DATA RECORDS: Begin

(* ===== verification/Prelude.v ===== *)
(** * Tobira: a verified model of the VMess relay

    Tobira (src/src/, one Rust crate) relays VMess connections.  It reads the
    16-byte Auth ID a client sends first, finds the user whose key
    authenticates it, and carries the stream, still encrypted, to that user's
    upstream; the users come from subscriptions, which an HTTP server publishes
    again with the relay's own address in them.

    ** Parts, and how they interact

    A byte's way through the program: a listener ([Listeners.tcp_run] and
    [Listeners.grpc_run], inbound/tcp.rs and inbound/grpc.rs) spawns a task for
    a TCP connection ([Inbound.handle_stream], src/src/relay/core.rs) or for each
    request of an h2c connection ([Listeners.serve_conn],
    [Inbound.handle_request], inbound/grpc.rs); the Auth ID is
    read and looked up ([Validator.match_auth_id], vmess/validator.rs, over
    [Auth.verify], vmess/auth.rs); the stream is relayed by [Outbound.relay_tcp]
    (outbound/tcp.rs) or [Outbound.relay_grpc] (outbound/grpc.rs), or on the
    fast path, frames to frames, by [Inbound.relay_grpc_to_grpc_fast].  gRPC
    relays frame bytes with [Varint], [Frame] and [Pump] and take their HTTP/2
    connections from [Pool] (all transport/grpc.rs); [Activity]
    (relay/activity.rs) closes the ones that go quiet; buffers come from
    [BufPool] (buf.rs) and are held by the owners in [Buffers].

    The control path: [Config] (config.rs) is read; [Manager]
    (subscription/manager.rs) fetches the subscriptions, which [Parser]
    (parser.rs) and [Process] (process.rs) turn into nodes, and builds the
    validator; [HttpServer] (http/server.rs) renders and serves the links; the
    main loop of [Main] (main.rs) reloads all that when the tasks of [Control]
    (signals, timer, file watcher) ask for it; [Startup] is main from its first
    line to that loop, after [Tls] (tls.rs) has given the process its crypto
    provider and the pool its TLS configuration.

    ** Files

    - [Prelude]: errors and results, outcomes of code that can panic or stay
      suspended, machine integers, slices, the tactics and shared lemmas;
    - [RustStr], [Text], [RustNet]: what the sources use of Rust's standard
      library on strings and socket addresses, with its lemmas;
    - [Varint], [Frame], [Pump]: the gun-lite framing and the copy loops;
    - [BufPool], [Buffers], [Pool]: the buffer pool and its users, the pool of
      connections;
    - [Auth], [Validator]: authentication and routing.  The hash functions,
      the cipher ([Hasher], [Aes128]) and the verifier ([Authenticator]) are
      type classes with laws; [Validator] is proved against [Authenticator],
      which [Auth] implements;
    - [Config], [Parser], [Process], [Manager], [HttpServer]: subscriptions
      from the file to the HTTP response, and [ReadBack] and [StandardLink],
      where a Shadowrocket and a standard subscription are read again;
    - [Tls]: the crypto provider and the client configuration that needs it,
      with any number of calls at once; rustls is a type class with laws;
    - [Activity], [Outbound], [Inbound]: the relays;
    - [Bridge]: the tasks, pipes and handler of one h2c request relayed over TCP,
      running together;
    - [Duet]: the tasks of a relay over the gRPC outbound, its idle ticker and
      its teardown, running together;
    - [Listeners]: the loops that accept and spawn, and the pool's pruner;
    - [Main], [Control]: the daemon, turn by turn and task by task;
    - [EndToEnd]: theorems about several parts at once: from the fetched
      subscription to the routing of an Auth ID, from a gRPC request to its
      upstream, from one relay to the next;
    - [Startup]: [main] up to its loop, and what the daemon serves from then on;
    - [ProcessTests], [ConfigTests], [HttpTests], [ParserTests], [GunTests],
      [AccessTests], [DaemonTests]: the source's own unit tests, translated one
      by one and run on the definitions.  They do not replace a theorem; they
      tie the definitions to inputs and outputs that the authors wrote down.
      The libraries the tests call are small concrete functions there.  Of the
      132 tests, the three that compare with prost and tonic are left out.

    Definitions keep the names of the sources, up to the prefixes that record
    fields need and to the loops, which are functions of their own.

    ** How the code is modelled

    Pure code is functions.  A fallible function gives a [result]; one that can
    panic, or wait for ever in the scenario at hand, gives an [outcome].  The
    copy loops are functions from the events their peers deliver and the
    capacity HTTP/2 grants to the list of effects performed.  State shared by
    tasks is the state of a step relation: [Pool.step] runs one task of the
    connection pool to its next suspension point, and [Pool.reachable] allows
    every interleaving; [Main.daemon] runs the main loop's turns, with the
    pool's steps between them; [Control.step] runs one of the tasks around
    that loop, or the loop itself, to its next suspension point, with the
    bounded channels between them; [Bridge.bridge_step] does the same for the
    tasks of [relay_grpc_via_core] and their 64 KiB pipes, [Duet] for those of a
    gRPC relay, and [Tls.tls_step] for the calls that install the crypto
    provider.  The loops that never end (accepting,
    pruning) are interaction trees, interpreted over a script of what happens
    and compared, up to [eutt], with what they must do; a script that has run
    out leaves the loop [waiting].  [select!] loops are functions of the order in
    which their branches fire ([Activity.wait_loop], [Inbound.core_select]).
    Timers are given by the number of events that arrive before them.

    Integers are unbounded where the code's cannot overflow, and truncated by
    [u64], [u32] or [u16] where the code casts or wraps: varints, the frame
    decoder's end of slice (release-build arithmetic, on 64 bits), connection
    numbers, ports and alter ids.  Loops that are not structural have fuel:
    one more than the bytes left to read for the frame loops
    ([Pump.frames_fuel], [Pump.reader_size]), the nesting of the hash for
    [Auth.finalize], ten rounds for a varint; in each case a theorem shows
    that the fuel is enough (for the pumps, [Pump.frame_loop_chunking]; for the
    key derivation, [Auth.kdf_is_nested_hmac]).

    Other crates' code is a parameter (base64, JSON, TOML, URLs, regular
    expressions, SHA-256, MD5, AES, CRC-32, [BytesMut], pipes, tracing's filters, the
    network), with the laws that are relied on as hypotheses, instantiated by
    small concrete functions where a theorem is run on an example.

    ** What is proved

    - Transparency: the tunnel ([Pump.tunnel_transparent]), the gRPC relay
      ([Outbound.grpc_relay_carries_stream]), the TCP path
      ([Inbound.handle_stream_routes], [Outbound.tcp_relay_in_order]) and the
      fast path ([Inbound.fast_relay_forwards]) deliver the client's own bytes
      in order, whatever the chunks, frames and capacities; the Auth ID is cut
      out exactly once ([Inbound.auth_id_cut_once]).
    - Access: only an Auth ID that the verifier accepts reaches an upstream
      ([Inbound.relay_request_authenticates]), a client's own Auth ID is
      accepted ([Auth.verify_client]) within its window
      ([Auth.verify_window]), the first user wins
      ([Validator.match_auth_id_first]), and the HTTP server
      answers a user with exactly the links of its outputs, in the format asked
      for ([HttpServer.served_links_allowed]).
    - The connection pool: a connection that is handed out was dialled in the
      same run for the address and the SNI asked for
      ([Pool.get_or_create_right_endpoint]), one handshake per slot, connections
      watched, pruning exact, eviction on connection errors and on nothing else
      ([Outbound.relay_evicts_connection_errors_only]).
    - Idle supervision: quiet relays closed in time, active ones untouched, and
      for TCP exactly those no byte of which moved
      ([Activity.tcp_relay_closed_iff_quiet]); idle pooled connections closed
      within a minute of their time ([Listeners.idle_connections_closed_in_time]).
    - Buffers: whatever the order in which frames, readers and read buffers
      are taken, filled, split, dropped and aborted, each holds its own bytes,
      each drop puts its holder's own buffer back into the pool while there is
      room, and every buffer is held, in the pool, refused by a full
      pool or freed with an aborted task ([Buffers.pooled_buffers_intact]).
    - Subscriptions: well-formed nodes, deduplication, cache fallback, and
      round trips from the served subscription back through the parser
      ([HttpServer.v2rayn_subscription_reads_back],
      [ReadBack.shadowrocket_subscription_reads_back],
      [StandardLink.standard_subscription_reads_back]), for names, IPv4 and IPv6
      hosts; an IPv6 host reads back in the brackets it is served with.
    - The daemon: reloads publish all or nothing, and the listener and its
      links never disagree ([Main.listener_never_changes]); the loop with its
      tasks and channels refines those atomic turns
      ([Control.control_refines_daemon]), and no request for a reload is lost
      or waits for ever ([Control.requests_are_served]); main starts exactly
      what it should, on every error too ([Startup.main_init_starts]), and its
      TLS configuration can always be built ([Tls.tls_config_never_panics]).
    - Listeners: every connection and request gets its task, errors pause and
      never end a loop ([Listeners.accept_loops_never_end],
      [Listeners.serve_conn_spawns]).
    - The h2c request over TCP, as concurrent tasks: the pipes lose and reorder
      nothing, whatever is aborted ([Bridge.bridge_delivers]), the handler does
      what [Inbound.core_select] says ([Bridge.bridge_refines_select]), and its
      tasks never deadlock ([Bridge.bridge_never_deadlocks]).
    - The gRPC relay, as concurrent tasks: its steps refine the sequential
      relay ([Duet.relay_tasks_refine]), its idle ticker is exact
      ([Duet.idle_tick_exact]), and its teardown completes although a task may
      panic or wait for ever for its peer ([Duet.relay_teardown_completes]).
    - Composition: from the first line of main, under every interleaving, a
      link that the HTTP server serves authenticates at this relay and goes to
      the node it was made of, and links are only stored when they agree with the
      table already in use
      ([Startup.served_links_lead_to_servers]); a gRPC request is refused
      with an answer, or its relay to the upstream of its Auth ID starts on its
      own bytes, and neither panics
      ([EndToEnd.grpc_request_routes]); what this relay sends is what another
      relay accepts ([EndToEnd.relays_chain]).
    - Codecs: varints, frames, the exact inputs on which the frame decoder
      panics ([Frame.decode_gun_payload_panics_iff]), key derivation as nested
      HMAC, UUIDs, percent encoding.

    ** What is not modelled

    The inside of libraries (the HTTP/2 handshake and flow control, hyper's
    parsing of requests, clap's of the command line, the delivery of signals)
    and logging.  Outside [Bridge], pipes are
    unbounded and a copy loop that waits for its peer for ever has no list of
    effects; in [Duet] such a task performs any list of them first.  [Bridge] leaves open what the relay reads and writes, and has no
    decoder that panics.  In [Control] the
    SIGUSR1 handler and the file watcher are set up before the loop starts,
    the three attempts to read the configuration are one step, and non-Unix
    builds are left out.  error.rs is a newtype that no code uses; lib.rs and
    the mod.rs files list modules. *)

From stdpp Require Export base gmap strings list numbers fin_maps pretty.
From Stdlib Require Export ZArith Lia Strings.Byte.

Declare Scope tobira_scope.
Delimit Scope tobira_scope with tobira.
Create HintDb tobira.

DATA RECORDS: End

(PROBLEM): Write out only the lines that run from the line containing "(subscription/manager.rs) fetches the" through the line containing "its teardown, running together;", both included, exactly as they appear above.

(ANSWER SECTION):
    (subscription/manager.rs) fetches the subscriptions, which [Parser]
    (parser.rs) and [Process] (process.rs) turn into nodes, and builds the
    validator; [HttpServer] (http/server.rs) renders and serves the links; the
    main loop of [Main] (main.rs) reloads all that when the tasks of [Control]
    (signals, timer, file watcher) ask for it; [Startup] is main from its first
    line to that loop, after [Tls] (tls.rs) has given the process its crypto
    provider and the pool its TLS configuration.

    ** Files

    - [Prelude]: errors and results, outcomes of code that can panic or stay
      suspended, machine integers, slices, the tactics and shared lemmas;
    - [RustStr], [Text], [RustNet]: what the sources use of Rust's standard
      library on strings and socket addresses, with its lemmas;
    - [Varint], [Frame], [Pump]: the gun-lite framing and the copy loops;
    - [BufPool], [Buffers], [Pool]: the buffer pool and its users, the pool of
      connections;
    - [Auth], [Validator]: authentication and routing.  The hash functions,
      the cipher ([Hasher], [Aes128]) and the verifier ([Authenticator]) are
      type classes with laws; [Validator] is proved against [Authenticator],
      which [Auth] implements;
    - [Config], [Parser], [Process], [Manager], [HttpServer]: subscriptions
      from the file to the HTTP response, and [ReadBack] and [StandardLink],
      where a Shadowrocket and a standard subscription are read again;
    - [Tls]: the crypto provider and the client configuration that needs it,
      with any number of calls at once; rustls is a type class with laws;
    - [Activity], [Outbound], [Inbound]: the relays;
    - [Bridge]: the tasks, pipes and handler of one h2c request relayed over TCP,
      running together;
    - [Duet]: the tasks of a relay over the gRPC outbound, its idle ticker and
      its teardown, running together;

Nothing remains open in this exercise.